Styling
A guide to styling Base UI Vue components with your preferred styling engine.
Base UI Vue components are unstyled, do not bundle CSS, and are compatible with Tailwind CSS, plain CSS, CSS Modules or any other styling solution you prefer in Vue. You retain total control of your styling layer.
Style hooks
CSS classes
Components that render an HTML element accept a class prop to style the element with CSS classes.
<script setup lang="ts">
import { Button } from 'base-ui-vue'
</script>
<template>
<Button class="Button">
Save
</Button>
</template>The prop can also be passed a function that takes the component's state as an argument.
<script setup lang="ts">
import { Button } from 'base-ui-vue'
</script>
<template>
<Button :class="(state) => state.disabled ? 'Button Button--disabled' : 'Button'">
Save
</Button>
</template>Data attributes
Components provide data attributes designed for styling their states.
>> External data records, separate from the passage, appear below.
Lemma all_present_missing k (r : record) :
  (∀ f, f ∈ Server.requiredFields k → present (r !! f)) → missing k r = [].
Proof.
  intros H. unfold missing.
  induction (Server.requiredFields k) as [|f fs IH]; [done|]. simpl.
  rewrite present_isBlank by (apply H; set_solver).
  apply IH. intros f' Hf'. apply H. set_solver.
Qed.

Lemma or_else_message text tail fallback :
  text ≠ "" → or_else (text +:+ tail) fallback = text +:+ tail.
Proof. intros H. by destruct text. Qed.

Lemma or_else_idFormatError k fallback :
  or_else (idFormatError k) fallback = idFormatError k.
Proof. by destruct k. Qed.

(** ** Create *)

Lemma stampDate_lookup_ne e k (r : record) f :
  f ≠ "date" → stampDate e k r !! f = r !! f.
Proof.
  intros Hf. unfold stampDate. destruct k.
  - by rewrite lookup_insert_ne.
  - destruct (negb _); [by rewrite lookup_insert_ne | done].
Qed.

Lemma createBody_run e k (body : record) w :
  createBody e k body w
  = match validate k body with
    | Throw err => (Throw err, w)
    | Return _ => createAfterLoad e k body (stored k w) (add_log (loadLog k w) w)
    end.
Proof.
  unfold createBody, mbind, io_bind, lift.
  destruct (validate k body) as [ok|err]; [|done].
  rewrite load_run. unfold createAfterLoad, photoData.
  rewrite !stampDate_lookup_ne by done. rewrite !lookup_insert_ne by done.
  destruct (body !! "frontPhoto") as [[| | | front |]|]; try done.
  unfold mret, io_ret.
  destruct (body !! "backPhoto") as [[| | | back |]|]; try done.
  unfold fs_writeFile. fold (serialOf (length (stored k w) + 1)).
  destruct (writeFile_fault e (photoPath k _ "front")); [done|].
  destruct (writeFile_fault e (photoPath k _ "back")); [done|].
  destruct (writeFile_fault e (collection_path k)) as [msg|] eqn:Hsave.
  - rewrite (save_fault _ _ _ _ msg) by done. done.
  - rewrite save_ok by done. done.
Qed.

Lemma createAfterLoad_collections e k body rs w0 o w1 :
  createAfterLoad e k body rs w0 = (o, w1) →
  match o with
  | Return resp =>
      resp = Created (createdMessage k) (createdRecord e k (length rs) body)
      ∧ stored k w1 = rs ++ [createdRecord e k (length rs) body]
  | Throw _ =>
      visitors_file w1 = visitors_file w0 ∧ keys_file w1 = keys_file w0
  end.
Proof.
  unfold createAfterLoad.
  destruct (body !! "frontPhoto") as [[| | | front |]|];
    destruct (body !! "backPhoto") as [[| | | back |]|];
    try (intros [= <- <-]; done).
  destruct (writeFile_fault e (photoPath k _ "front"));
    [intros [= <- <-]; done|].
  destruct (writeFile_fault e (photoPath k _ "back"));
    [intros [= <- <-]; done|].
  destruct (writeFile_fault e (collection_path k)); intros [= <- <-].
  - done.
  - by rewrite stored_set_collection_file.
Qed.

(** A create that answers 201 passed validation, stored the record built
    from the collection size and appended it. *)
Lemma create_Created_inv e k (body : record) w msg data w' :
  create e k body w = (Created msg data, w') →
  validate k body = Return true
  ∧ msg = createdMessage k
  ∧ data = createdRecord e k (length (stored k w)) body
  ∧ stored k w' = stored k w ++ [data].
Proof.
  unfold create, handler. rewrite createBody_run.
  destruct (validate k body) as [ok|err] eqn:Hv; [|done].
  destruct (createAfterLoad e k body (stored k w) (add_log (loadLog k w) w))
    as [[resp|err] w1] eqn:Hrun; [|done].
  apply createAfterLoad_collections in Hrun as [-> Hst].
  intros [= <- <- <-]. repeat split; try done.
  revert Hv. rewrite validate_spec. repeat case_match; congruence.
Qed.

(** A create that answers 400 leaves both collection files as they were. *)
Lemma create_BadRequest_collections e k (body : record) w msg w' :
  create e k body w = (BadRequest msg, w') →
  visitors_file w' = visitors_file w ∧ keys_file w' = keys_file w.
Proof.
  unfold create, handler. rewrite createBody_run.
  destruct (validate k body) as [ok|err] eqn:Hv.
  - destruct (createAfterLoad e k body (stored k w) (add_log (loadLog k w) w))
      as [[resp|err] w1] eqn:Hrun.
    + apply createAfterLoad_collections in Hrun as [-> _]. done.
    + apply createAfterLoad_collections in Hrun as [H1 H2].
      intros [= _ <-]. simpl. by rewrite H1, H2.
  - by intros [= _ <-].
Qed.

Lemma createdRecord_serial e k n (body : record) :
  createdRecord e k n body !! "serialNumber" = Some (VStr (serialOf (n + 1))).
Proof.
  unfold createdRecord. rewrite !lookup_insert_ne by done.
  rewrite stampDate_lookup_ne by done. by rewrite lookup_insert_eq.
Qed.

Lemma isText_not_isBlank_present v :
  isText v = true → isBlank v = false → present v.
Proof.
  unfold isText, isBlank, present.
  destruct v as [[| b | n | s |]|]; simpl; try done.
  - destruct b; done.
  - destruct (n =? 0)%Z; done.
  - intros _ H. exists s. split; [done|].
    apply orb_false_iff in H as [_ H]. by apply String.eqb_neq.
Qed.

Lemma validate_true_present k (r : record) f :
  validate k r = Return true → f ∈ Server.requiredFields k → present (r !! f).
Proof.
  rewrite validate_spec. unfold missing.
  destruct (forallb _ _) eqn:Htext; simpl; [|done].
  destruct (List.filter _ _) eqn:Hblank; [|done].
  intros _ Hf%list_elem_of_In. apply isText_not_isBlank_present.
  - by apply (proj1 (forallb_forall _ _) Htext).
  - destruct (isBlank (r !! f)) eqn:E; [|done].
    assert (Hin : In f (List.filter (λ f, isBlank (r !! f)) (Server.requiredFields k)))
      by (apply filter_In; done).
    rewrite Hblank in Hin. destruct Hin.
Qed.







Lemma present_truthy v : present v → truthy v = true.
Proof.
  intros (s & -> & Hs). simpl. apply negb_true_iff, String.eqb_neq.
  intros ->. by rewrite trim_empty in Hs.
Qed.

Lemma or_else_trim_message k fallback :
  or_else (param k +:+ "[field].trim is not a function") fallback
  = param k +:+ "[field].trim is not a function".
Proof. by destruct k. Qed.

(** A create whose validation throws answers 400 with the message of the
    error, logs it and touches nothing else. *)
Lemma create_validation_throw e k (body : record) w err :
  validate k body = Throw err →
  create e k body w
  = (BadRequest (or_else (message err) (createFailure k)),
     add_log [(createLogText k, err)] w).
Proof.
  intros Hv. unfold create, handler. by rewrite createBody_run, Hv.
Qed.

Lemma serial_and_date_required k f :
  f ∈ ["serialNumber"; "date"] → f ∈ Server.requiredFields k.
Proof.
  intros [->| ->%list_elem_of_singleton]%elem_of_cons; destruct k;
    apply (bool_decide_unpack _); vm_compute; exact I.
Qed.

Lemma createdRecord_date e k n (body : record) :
  present (body !! "date") →
  createdRecord e k n body !! "date"
  = match k with
    | Visitor => Some (VStr (today e))
    | Key => body !! "date"
    end.
Proof.
  intros Hd. unfold createdRecord. rewrite !lookup_insert_ne by done.
  unfold stampDate. destruct k.
  - by rewrite lookup_insert_eq.
  - rewrite lookup_insert_ne by done. rewrite (present_truthy _ Hd). simpl.
    by rewrite lookup_insert_ne.
Qed.

(** C10. Create answers 400 when the serial number or the date of the
    request is absent or blank, although a successful create then
    overwrites the serial number in both flows and the date in the
    visitor flow, while the key flow keeps the date of the request. *)
Theorem create_requires_then_overwrites e k (body : record) w :
  (∀ f, f ∈ ["serialNumber"; "date"] → isBlank (body !! f) = true →
     ∃ msg w',
       create e k body w = (BadRequest msg, w')
       ∧ visitors_file w' = visitors_file w ∧ keys_file w' = keys_file w
       ∧ photos w' = photos w
       ∧ (forallb (λ g, isText (body !! g)) (Server.requiredFields k) = true →
          f ∈ missing k body
          ∧ msg = "Missing required fields: " +:+ String.concat ", " (missing k body)))
  ∧ (∀ msg data w',
       create e k body w = (Created msg data, w') →
       data !! "serialNumber" = Some (VStr (serialOf (length (stored k w) + 1)))
       ∧ data !! "date" = match k with
                          | Visitor => Some (VStr (today e))
                          | Key => body !! "date"
                          end).
Proof.
  split.
  - intros f Hf Hblank. apply (serial_and_date_required k) in Hf.
    assert (Hin : f ∈ missing k body).
    { unfold missing. apply list_elem_of_In, filter_In.
      split; [by apply list_elem_of_In | done]. }
    pose proof (validate_spec k body) as Hv.
    destruct (forallb _ _) eqn:Htext; simpl in Hv.
    + destruct (missing k body) as [|m ms] eqn:Hm; [by apply elem_of_nil in Hin|].
      rewrite (create_validation_throw _ _ _ _ _ Hv). simpl message.
      rewrite or_else_message by done. eauto 10.
    + rewrite (create_validation_throw _ _ _ _ _ Hv). simpl message.
      rewrite or_else_trim_message. eexists _, _.
      repeat split; try done.
  - intros msg data w' Hrun.
    apply create_Created_inv in Hrun as (Hv & _ & -> & _).
    split; [apply createdRecord_serial|].
    apply createdRecord_date. eapply validate_true_present; [done|].
    apply serial_and_date_required. set_solver.
Qed.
For example, Collapsible can be styled using attributes such as data-open, data-closed, data-starting-style, and data-ending-style.
.Panel[data-open] {
border-color: var(--color-blue-500);
}
.Panel[data-closed] {
opacity: 0.8;
}CSS variables
Components expose CSS variables to aid in styling. For example, Collapsible exposes --collapsible-panel-height and --collapsible-panel-width on the panel.
.Panel {
height: var(--collapsible-panel-height);
overflow: hidden;
}Check out each component's API reference for the available data attributes and CSS variables.
Style prop
Components that render an HTML element accept a style prop to style the element with a style object.
<script setup lang="ts">
import { Button } from 'base-ui-vue'
</script>
<template>
<Button :style="{ minWidth: '10rem' }">
Save
</Button>
</template>The prop also accepts a function that takes the component's state as an argument.
<script setup lang="ts">
import { Button } from 'base-ui-vue'
</script>
<template>
<Button :style="(state) => ({ opacity: state.disabled ? 0.5 : 1 })">
Save
</Button>
</template>Tailwind CSS
Apply Tailwind CSS classes to each part via the class prop.
<script setup lang="ts">
import {
CollapsiblePanel,
CollapsibleRoot,
CollapsibleTrigger,
} from 'base-ui-vue'
</script>
<template>
<CollapsibleRoot class="w-72 rounded-md border border-gray-200 bg-white text-gray-900">
<CollapsibleTrigger
class="flex w-full items-center justify-between px-4 py-3 text-left text-sm font-medium hover:bg-gray-50"
>
Details
</CollapsibleTrigger>
<CollapsiblePanel
class="overflow-hidden px-4 pb-4 text-sm text-gray-700 transition-[height,opacity] data-[starting-style]:opacity-0 data-[ending-style]:opacity-0"
>
Base UI Vue leaves the styling up to you.
</CollapsiblePanel>
</CollapsibleRoot>
</template>CSS Modules
Apply CSS Module classes to each part via the class prop, then style those classes in a CSS Modules block or file.
<script setup lang="ts">
import {
CollapsiblePanel,
CollapsibleRoot,
CollapsibleTrigger,
} from 'base-ui-vue'
import { useCssModule } from 'vue'
const styles = useCssModule()
</script>
<template>
<CollapsibleRoot :class="styles.Root">
<CollapsibleTrigger :class="styles.Trigger">
Details
</CollapsibleTrigger>
<CollapsiblePanel :class="styles.Panel">
Base UI Vue leaves the styling up to you.
</CollapsiblePanel>
</CollapsibleRoot>
</template>
<style module>
.Root {
width: 18rem;
border: 1px solid var(--color-gray-200);
border-radius: 0.5rem;
background: white;
}
.Trigger {
width: 100%;
padding: 0.75rem 1rem;
text-align: left;
}
.Panel {
padding: 0 1rem 1rem;
}
</style>CSS-in-JS
The same part-by-part styling approach also works with Vue-compatible CSS-in-JS libraries. The important part is the pattern: style or wrap each Base UI Vue part, then assemble those styled parts together.
In practice, the styling hooks stay the same:
classstyle- state-driven
data-*attributes - documented CSS variables
That means the same component can move between plain CSS, Tailwind CSS, CSS Modules, and CSS-in-JS without changing its behavior contract.